Joint enterprise: A failure of the UK legal system?


Rhiannon Graves For Avadis & Co. Solicitors


In a landmark judgement, the Supreme Court ruled this week that the controversial ‘joint enterprise’ law has been misinterpreted since its use in the Privy Council judgement on Chan Wing-Sui  v R [1985][1].

The law, which is part of common law rather than legislation, has become a contentious issue over recent years because of the large number of gang-related killings in which it has been used [2]. Joint enterprise, or ‘parasitic accessorial liability’ (PAL) cases involve more than one participant, and the rules can be used to convict an accomplice who was not directly involved in the murder [3]. In the case of Ameen Jogee, PAL was used to convict Jogee of the murder of Naomi Reed. On the 9th November 2011, Jogee visited Reed with his friend Mohammed Hirsi, intending to take drugs together. During the night, Hirsi stabbed Paul Fyfe (who was in a relationship with Reed), and was apparently encouraged to do so by Jogee. The pair were convicted of murder and given life sentences, despite the fact that Jogee had no physical part in the stabbing [4].

Jogee’s appeal claimed that his foresight of the possibility that Hirsi would stab Reed does not prove his own intention to commit the crime [5]. The PAL principle used to convict him states that if two or more people set out to commit a crime and one participant foresees the possibility that the other may commit another crime (here, the murder of Reed by Hirsi), then both participants can be tried jointly for the second crime. The problem with this is that it greatly increases the scope for murder convictions; an accomplice in one crime can be tried for a murder which they had no intention to commit.

That notion of criminal intention forms the basis of the recent judgement on the case (R v Jogee [2016]). The Supreme Court’s judgement points out the error of the 1984 decision to equate foresight of a crime with its authorisation, and clarifies that foresight is merely evidence of intent, and not proof of guilt. It still remains to decide whether the conviction will be converted to manslaughter or if Jogee will be given a re-trial, but the ruling could have wider repercussions across the UK criminal justice system [6].

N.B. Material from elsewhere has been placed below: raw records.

(* ===== verification/UnderscoreText.v ===== *)
(** * Underscore: escaping and templates

    [_.escape] and [_.unescape], and the source text that [_.template] compiles (module 25
    of wordcut.js).  Their patterns are parsed from the texts the code builds and run on
    the matcher of JsRegex.  What [new Function] makes of the source is not modelled;
    the string literals in it are read back by [read_literal] of JsLiteral. *)
From S2P Require Import Prelude JsString JsRegex JsLiteral.

Definition text_assoc (s : jsstr) (l : list (jsstr * jsstr)) : option jsstr := snd <$> List.find (fun p => bool_decide (p.1 = s)) l.

(** ** Escaping *)
Definition quot : Z := 34.

Definition escapeMap : list (jsstr * jsstr) :=
  [(js "&", js "&amp;"); (js "<", js "&lt;"); (js ">", js "&gt;"); ([quot], js "&quot;"); (js "'", js "&#x27;"); (js "`", js "&#x60;")].

Definition unescapeMap : list (jsstr * jsstr) := map (fun '(k, v) => (v, k)) escapeMap.

Definition escaper_source (map_ : list (jsstr * jsstr)) : jsstr := js "(?:" ++ js_join (js "|") (map fst map_) ++ js ")".

(** The function [createEscaper(map)] returns; a missing string is the empty one. *)
Definition createEscaper (map_ : list (jsstr * jsstr)) (string : option jsstr) : jsstr :=
  let re := default REmpty (regex_parse (escaper_source map_)) in
  let string := default [] string in
  if regex_test re string then replace_global re (fun m => default (js "undefined") (text_assoc (m_text m) map_)) string else string.

Definition escape : option jsstr -> jsstr := createEscaper escapeMap.
Definition unescape : option jsstr -> jsstr := createEscaper unescapeMap.

(** ** Templates *)

(** The sources of the delimiters, and the name of the data. *)
Record template_settings : Type := TemplateSettings {
  ts_evaluate : jsstr;
  ts_interpolate : jsstr;
  ts_escape : jsstr;
  ts_variable : jsstr }.

Definition templateSettings : template_settings :=
  TemplateSettings (js "<%([\s\S]+?)%>") (js "<%=([\s\S]+?)%>") (js "<%-([\s\S]+?)%>") [].

Definition noMatch : jsstr := js "(.)^".

(** [settings.escape || noMatch] *)
Definition or_noMatch (source : jsstr) : jsstr := if bool_decide (source = []) then noMatch else source.

Definition matcher_text (s : template_settings) : jsstr :=
  js_join (js "|") [or_noMatch (ts_escape s); or_noMatch (ts_interpolate s); or_noMatch (ts_evaluate s)] ++ js "|$".

Definition escapes : list (jsstr * jsstr) :=
  [(js "'", js "'"); (js "\", js "\"); ([13], js "r"); ([10], js "n"); ([8232], js "u2028"); ([8233], js "u2029")].

Definition escaperRe : regex := regex_lit "\\|'|\r|\n|\u2028|\u2029".

Definition escapeChar (m : match_result) : jsstr := js "\" ++ default (js "undefined") (text_assoc (m_text m) escapes).

Definition literal_text (text : jsstr) : jsstr := replace_global escaperRe escapeChar text.

Definition nl : jsstr := [10].

(** The callback: the text before the match, then the code of the match. *)
Definition template_step (text : jsstr) (st : jsstr * Z) (m : match_result) : jsstr * Z :=
  let '(source, index) := st in
  let source := source ++ literal_text (js_slice text index (m_index m)) in
  let index := m_index m + js_len (m_text m) in
  let group n := default [] (cap_get (m_caps m) n) in
  let source :=
    if negb (bool_decide (group 1%nat = [])) then source ++ js "'+" ++ nl ++ js "((__t=(" ++ group 1%nat ++ js "))==null?'':_.escape(__t))+" ++ nl ++ js "'"
    else if negb (bool_decide (group 2%nat = [])) then source ++ js "'+" ++ nl ++ js "((__t=(" ++ group 2%nat ++ js "))==null?'':__t)+" ++ nl ++ js "'"
    else if negb (bool_decide (group 3%nat = [])) then source ++ js "';" ++ nl ++ group 3%nat ++ nl ++ js "__p+='"
    else source in
  (source, index).

(** The statements that build the output. *)
Definition template_body (s : template_settings) (text : jsstr) : option jsstr :=
  match regex_parse (matcher_text s) with
  | Some matcher =>
      Some ((foldl (template_step text) (js "__p+='", 0) (matches_loop (length text) matcher 0 text 0)).1 ++ js "';" ++ nl)
  | None => None
  end.

(** The body of the function that [_.template] makes; none for a bad pattern. *)
Definition template_source (s : template_settings) (text : jsstr) : option jsstr :=
  body ← template_body s text;
  let body := if bool_decide (ts_variable s = []) then js "with(obj||{}){" ++ nl ++ body ++ js "}" ++ nl else body in
  Some (js "var __t,__p='',__j=Array.prototype.join," ++ js "print=function(){__p+=__j.call(arguments,'');};" ++ nl ++ body ++ js "return __p;" ++ nl).

(** [template.source] *)
Definition template_precompiled (s : template_settings) (text : jsstr) : option jsstr :=
  source ← template_source s text;
  let argument := if bool_decide (ts_variable s = []) then js "obj" else ts_variable s in
  Some (js "function(" ++ argument ++ js "){" ++ nl ++ source ++ js "}").

(** ** escape and unescape *)

(** The test in front of the replacement changes nothing. *)
Lemma createEscaper_replaces map_ s (re := default REmpty (regex_parse (escaper_source map_))) :
  createEscaper map_ (Some s) = replace_global re (fun m => default (js "undefined") (text_assoc (m_text m) map_)) s.
Proof.
  unfold createEscaper. fold re. change (default [] (Some s)) with s. destruct (regex_test re s) eqn:E; [done|]. unfold regex_test, regex_exec in E.
  destruct (exec_from (length s) re s 0) eqn:Ee; [done|]. unfold replace_global. symmetry. by eapply no_match_replace.
Qed.

Definition escapeRe : regex := default REmpty (regex_parse (escaper_source escapeMap)).
Definition unescapeRe : regex := default REmpty (regex_parse (escaper_source unescapeMap)).

Definition special (c : Z) : bool := (38 =? c) || (60 =? c) || (62 =? c) || (34 =? c) || (39 =? c) || (96 =? c).
Definition entity (c : Z) : jsstr := default (js "undefined") (text_assoc [c] escapeMap).

Lemma escapeRe_units total c s : match_at total escapeRe (c :: s) = if special c then Some ([], s) else None.
Proof.
  unfold special, match_at. replace escapeRe with ltac:(let r := eval vm_compute in escapeRe in exact r) by (vm_compute; reflexivity).
  cbn -[Z.eqb]. repeat match goal with |- context [?a =? c] => destruct (a =? c) end; done.
Qed.

Lemma escape_units s : escape (Some s) = concat (map (fun c => if special c then entity c else [c]) s).
Proof.
  unfold escape. rewrite createEscaper_replaces. apply (replace_units (length s) escapeRe).
  - by vm_compute.
  - apply escapeRe_units.
  - done.
Qed.

Lemma special_cases c : special c = true -> c ∈ [38; 60; 62; 34; 39; 96].
Proof. unfold special. rewrite !orb_true_iff, !Z.eqb_eq, !elem_of_cons. naive_solver. Qed.

(** Where an entity stands, unescape reads it; anywhere else it reads one code unit. *)
Lemma unescape_entity total c s : special c = true -> match_at total unescapeRe (entity c ++ s) = Some ([], s).
Proof.
  intros Hc%special_cases. unfold match_at.
  replace unescapeRe with ltac:(let r := eval vm_compute in unescapeRe in exact r) by (vm_compute; reflexivity).
  repeat (apply elem_of_cons in Hc as [-> |Hc]; [by vm_compute|]). by apply elem_of_nil in Hc.
Qed.

Lemma entity_facts c : special c = true ->
  (exists x p, entity c = x :: p) /\ default (js "undefined") (text_assoc (entity c) unescapeMap) = [c] /\ Forall (fun c => c ∉ [60; 62; 34; 39; 96]) (entity c).
Proof.
  intros Hc%special_cases. repeat (apply elem_of_cons in Hc as [-> |Hc]; [split; [by do 2 eexists|split; [by vm_compute|]]|]); [..|by apply elem_of_nil in Hc];
    apply (bool_decide_unpack _); by vm_compute.
Qed.

Lemma unescape_other total c s : c <> 38 -> match_at total unescapeRe (c :: s) = None.
Proof.
  intros Hc. unfold match_at. replace unescapeRe with ltac:(let r := eval vm_compute in unescapeRe in exact r) by (vm_compute; reflexivity).
  cbn [rmatch]. by rewrite (proj2 (Z.eqb_neq 38 c)).
Qed.

(** C15: escaping for HTML.  The escaped text has no angle bracket, quote or
    backquote, and unescaping it gives the text back. *)
Theorem escape_round_trip (s : jsstr) :
  unescape (Some (escape (Some s))) = s /\ Forall (fun c => c ∉ [60; 62; 34; 39; 96]) (escape (Some s)).
Proof.
  rewrite escape_units. split.
  - unfold unescape. rewrite createEscaper_replaces. fold unescapeRe. unfold replace_global. generalize (length (concat (map (fun c => if special c then entity c else [c]) s))) as total, 0.
    intros total. induction s as [|c s IH]; intros i; [by vm_compute|]. cbn [map concat]. destruct (special c) eqn:Ec.
    + pose proof (unescape_entity total c (concat (map (fun c => if special c then entity c else [c]) s)) Ec) as Hm.
      destruct (entity_facts c Ec) as ((x & p & Ee) & Hback & _). rewrite Ee in Hm, Hback |- *. cbn [app] in Hm |- *.
      rewrite (replace_match _ _ _ _ _ _ _ _ Hm), IH. cbn [m_text]. by rewrite Hback.
    + cbn [app replace_loop]. rewrite unescape_other, IH; [done|]. intros ->. done.
  - apply Forall_concat. apply Forall_map, Forall_forall. intros c _. destruct (special c) eqn:Ec; [by apply entity_facts|].
    constructor; [|done]. intros Hc. unfold special in Ec. repeat (apply elem_of_cons in Hc as [-> |Hc]; [done|]). by apply elem_of_nil in Hc.
Qed.

(** ** Literals *)
Definition escaped_unit (c : Z) : bool := (92 =? c) || (39 =? c) || (13 =? c) || (10 =? c) || (8232 =? c) || (8233 =? c).
Definition escape_of (c : Z) : jsstr := js "\" ++ default (js "undefined") (text_assoc [c] escapes).

Lemma escaperRe_units total c s : match_at total escaperRe (c :: s) = if escaped_unit c then Some ([], s) else None.
Proof.
  unfold escaped_unit, match_at. replace escaperRe with ltac:(let r := eval vm_compute in escaperRe in exact r) by (vm_compute; reflexivity).
  cbn -[Z.eqb]. repeat match goal with |- context [?a =? c] => destruct (a =? c) end; done.
Qed.

Lemma literal_units t : literal_text t = concat (map (fun c => if escaped_unit c then escape_of c else [c]) t).
Proof. apply (replace_units (length t) escaperRe); [by vm_compute|apply escaperRe_units|done]. Qed.

(** A template's text survives the source.  As a single-quoted literal, what [_.template]
    writes for a text reads back as that text, whatever it contains, and ends at the quote
    written behind it.  All four line ends are escaped, as older engines ask. *)
Definition line_ends : list Z := [10; 13; 8232; 8233].

Lemma escaped_reads c : reads 39 line_ends (if escaped_unit c then escape_of c else [c]) c.
Proof.
  destruct (escaped_unit c) eqn:Ec.
  - assert (c ∈ [92; 39; 13; 10; 8232; 8233]) as Hc.
    { unfold escaped_unit in Ec. rewrite !orb_true_iff, !Z.eqb_eq in Ec. rewrite !elem_of_cons. naive_solver. }
    clear Ec. repeat (apply elem_of_cons in Hc as [-> |Hc];
      [match goal with |- context [escape_of ?v] => let e := eval vm_compute in (escape_of v) in change (escape_of v) with e end; intros rest; reflexivity|]).
    by apply elem_of_nil in Hc.
  - unfold escaped_unit in Ec. rewrite !orb_false_iff, !Z.eqb_neq in Ec. apply reads_unit; [lia| |lia].
    unfold line_ends. rewrite !not_elem_of_cons. split_and!; try lia. apply not_elem_of_nil.
Qed.

Theorem literal_reads_back (t rest : jsstr) : read_literal 39 line_ends (literal_text t ++ 39 :: rest) = Some (t, rest).
Proof.
  rewrite literal_units. apply read_chunks. induction t as [|c t IH]; cbn [map]; constructor; [apply escaped_reads|done].
Qed.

Critics of the joint enterprise law have long argued that its use has led to widespread miscarriages of justice, particularly in ethnic communities. A recent report carried out by the Centre for Crime and Justice Studies found that over half the joint enterprise convicts surveyed were from black and minority ethnic (BAME) backgrounds, a much larger proportion than both the general population and the overall prison population. BAME prisoners convicted under joint enterprise also tended to be younger, and to be served longer sentences than their non-BAME counterparts [7].

Deborah Madden, from the Jengba (Joint Enterprise Not Guilty by Association) campaign, welcomes this week’s ruling as a major turning point for UK justice, claiming that over 650 people may be affected by the decision [4]. However, the judgement may not lead to mass releases of prisoners, according to Mr Barraclough, of Liverpool’s Chavasse Court Chambers [8].  The joint enterprise principle also applies when multiple people commit one crime, and this usage is not affected by the new ruling. Lord Neuberger also pointed out in the Supreme

Court judgement that the verdict would not “render invalid all convictions which were arrived at … by faithfully applying the law” as laid down in the 1984 case [9]. An individual convicted under the PLA principle could appeal, but would by no means be automatically cleared; the onus would be on the individual to demonstrate a significant injustice caused by their conviction.

Many of those convicted under joint enterprise are expected to seek legal advice on their appeal options following this week’s ruling [10]. Whether any of these appeals will lead to overturned convictions remains to be seen, but it is clear that the decision will have a dramatic effect on the future of criminal law in the UK.